Phylogenetic tree of S. Enteritidis isolates from clinical and non-clinical (poultry) sources in Florida, collected during 2017–2018, including four cgMLST HC5 clusters with isolates from both sources. Nodes are labeled with bootstrap support (≥70%). Tips are labeled by PNUSA number (clinical isolates, dots), FSIS number (non-clinical isolates, triangles), isolate date and outbreak code (when available), and are colored by HC5 cluster.

Figure 8

Phylogenetic tree of S. Enteritidis isolates clustered in HC5 614 cluster from clinical sources in Florida and non-clinical (poultry) sources in the USA, collected during 2017–2018. Nodes are labeled with bootstrap support (≥70%).

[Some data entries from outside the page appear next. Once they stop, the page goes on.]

(** The encoding of a framed record starts with the three bytes of its
    offset and has the length that [__len__] reports. *)
Lemma framed_encoding (r : IPSPatchRecord.t) :
  framed r ->
  exists tail,
    IPSPatchRecord.to_bytes r
    = Ok (big_endian 3 (IPSPatchRecord.offset r) ++ tail) /\
    len (big_endian 3 (IPSPatchRecord.offset r) ++ tail)
    = IPSPatchRecord.__len__ r.
Proof.
  intros ((Hc & Hv) & _ & Hone).
  unfold IPSPatchRecord.__len__; consts.
  destruct (IPSPatchRecord.is_rle r) eqn:E.
  - rewrite (to_bytes_rle r Hc E), (Hone eq_refl), mul_one.
    eexists; split; [reflexivity |].
    rewrite !len_app, !len_big_endian, len_slice by lia.
    change (len [x00; x00]) with 2. lia.
  - rewrite (to_bytes_literal r Hc E).
    eexists; split; [reflexivity |].
    rewrite !len_app, !len_big_endian. lia.
Qed.

(** One iteration over the encoding of a framed record decodes the
    record and moves the cursor to the end of the encoding. *)
Lemma loop_decodes_record (r : IPSPatchRecord.t) (b pre post : bytes)
      (acc : list IPSPatchRecord.t) (fuel : nat) :
  framed r -> IPSPatchRecord.to_bytes r = Ok b ->
  from_bytes_loop (S fuel) (pre ++ b ++ post) (len pre) acc
  = from_bytes_loop fuel (pre ++ b ++ post) (len pre + len b) (acc ++ [r]).
Proof.
  intros Hf Hb.
  destruct (framed_encoding r Hf) as (tail & Ht & Hlen).
  assert (Eb : b = big_endian 3 (IPSPatchRecord.offset r) ++ tail)
    by congruence.
  destruct Hf as (Hv & Hoff & _).
  pose proof (proj1 (constructible_iff r) (proj1 Hv)) as (Ho & _).
  destruct (from_bytes_to_bytes_app r post Hv) as (b' & Hb' & Hdec).
  assert (b' = b) by congruence.
  subst b' b; clear Ht Hb'.
  pose proof (len_record_ge_5 r) as H5.
  rewrite loop_unfold.
  rewrite slice_app_r0 by (rewrite len_EOF; lia).
  rewrite slice_from_app_r0.
  assert (E : slice ((big_endian 3 (IPSPatchRecord.offset r) ++ tail)
                       ++ post) 0 (len EOF)
              = big_endian 3 (IPSPatchRecord.offset r)).
  { rewrite <- app_assoc.
    change (len EOF) with (Z.of_nat 3).
    rewrite <- (len_big_endian 3 (IPSPatchRecord.offset r)).
    apply slice_app_l. }
  rewrite E.
  replace (bytes_eqb (big_endian 3 (IPSPatchRecord.offset r)) EOF)
    with false
    by (symmetry; apply bytes_eqb_neq, offset_bytes_not_EOF; assumption).
  replace (len ((big_endian 3 (IPSPatchRecord.offset r) ++ tail) ++ post)
           =? 0) with false
    by (symmetry; apply Z.eqb_neq; rewrite len_app;
        pose proof (len_nonneg post); lia).
  rewrite Hdec, Hlen. reflexivity.
Qed.

(** The same over the encodings of a list of framed records, as
    [to_bytes_loop] concatenates them. *)
Lemma loop_decodes_records (rs : list IPSPatchRecord.t) :
  Forall framed rs ->
  forall pre : bytes,
  exists body,
    to_bytes_loop rs pre = Ok (pre ++ body) /\
    5 * Z.of_nat (length rs) <= len body /\
    forall (fuel : nat) (post : bytes) (acc : list IPSPatchRecord.t),
      from_bytes_loop (length rs + fuel) (pre ++ body ++ post) (len pre) acc
      = from_bytes_loop fuel (pre ++ body ++ post) (len pre + len body)
                        (acc ++ rs).
Proof.
  induction 1 as [| r rs Hr Hrs IH]; intros pre.
  - exists []. rewrite app_nil_r. split; [reflexivity |].
    split; [reflexivity |].
    intros fuel post acc.
    change (len (@nil byte)) with 0.
    now rewrite Z.add_0_r, app_nil_r.
  - destruct (framed_encoding r Hr) as (tail & Hb & Hlen).
    set (b := big_endian 3 (IPSPatchRecord.offset r) ++ tail) in *.
    clearbody b.
    destruct (IH (pre ++ b)) as (body & Henc & Hfive & Hdec).
    exists (b ++ body).
    change (length (r :: rs)) with (S (length rs)).
    split.
    { cbn [to_bytes_loop]. rewrite Hb. cbn [bind].
      now rewrite Henc, <- app_assoc. }
    pose proof (len_record_ge_5 r).
    split; [rewrite len_app; lia |].
    intros fuel post acc.
    rewrite <- (app_assoc b body post).
    change (S (length rs) + fuel)%nat with (S (length rs + fuel)).
    rewrite (loop_decodes_record r b pre (body ++ post) acc _ Hr Hb).
    specialize (Hdec fuel post (acc ++ [r])).
    rewrite <- !app_assoc in Hdec. rewrite len_app in Hdec.
    change ([r] ++ rs) with (r :: rs) in Hdec.
    rewrite Hdec, len_app.
    f_equal; lia.
Qed.

(** A record at the offset [0x454F46] is read back as the end marker. *)
Lemma record_at_EOF_offset_lost :
  valid_record (IPSPatchRecord.Build 4542278 [x41] 0) /\
  to_bytes (Build [IPSPatchRecord.Build 4542278 [x41] 0])
  = Ok (PATCH ++ [x45; x4f; x46; x00; x01; x41] ++ EOF) /\
  from_bytes (PATCH ++ [x45; x4f; x46; x00; x01; x41] ++ EOF)
  = Ok (Build []).
Proof. repeat split. Qed.

(** The run of an RLE record is written out in full by [to_bytes], but
    one byte of it is read by [from_bytes]. *)
Lemma rle_run_not_decoded :
  valid_record (IPSPatchRecord.Build 0 [x41] 2) /\
  to_bytes (Build [IPSPatchRecord.Build 0 [x41] 2])
  = Ok (PATCH ++ [x00; x00; x00; x00; x00; x00; x02; x41; x41] ++ EOF) /\
  IPSPatchRecord.__len__ (IPSPatchRecord.Build 0 [x41] 2) = 8 /\
  from_bytes (PATCH ++ [x00; x00; x00; x00; x00; x00; x02; x41; x41] ++ EOF)
  = Raise invalid_format.
Proof. repeat split. Qed.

Tips are labeled by PNUSA number (clinical isolates, dots), FSIS number (poultry isolates, triangles), USA State of sample collection, and isolate date and are colored by USA State of sample collection; CA, California; GA, Georgia; NJ, New Jersey; WA, Washington; FL-Florida; MA, Massachusetts; SC, South Carolina.

Figure 9

Isolate collection time series (on x-axis for 01/01/2017-12/31/2018) of isolates (y-axis as presence of isolates*), collected from clinical sources in Florida and non-clinical (poultry) sources in the USA, faceted for 8 HC5 clusters, depicting their corresponding SNP clusters (0–4 SNP distance). Isolates are represented as circle (clinical) and triangles (poultry), text labeled by USA State of sample collection and colored by SNP cluster (numbered specific to each HC5 cluster independently). Isolates are spaced along the y-axis and names are dropped for readability.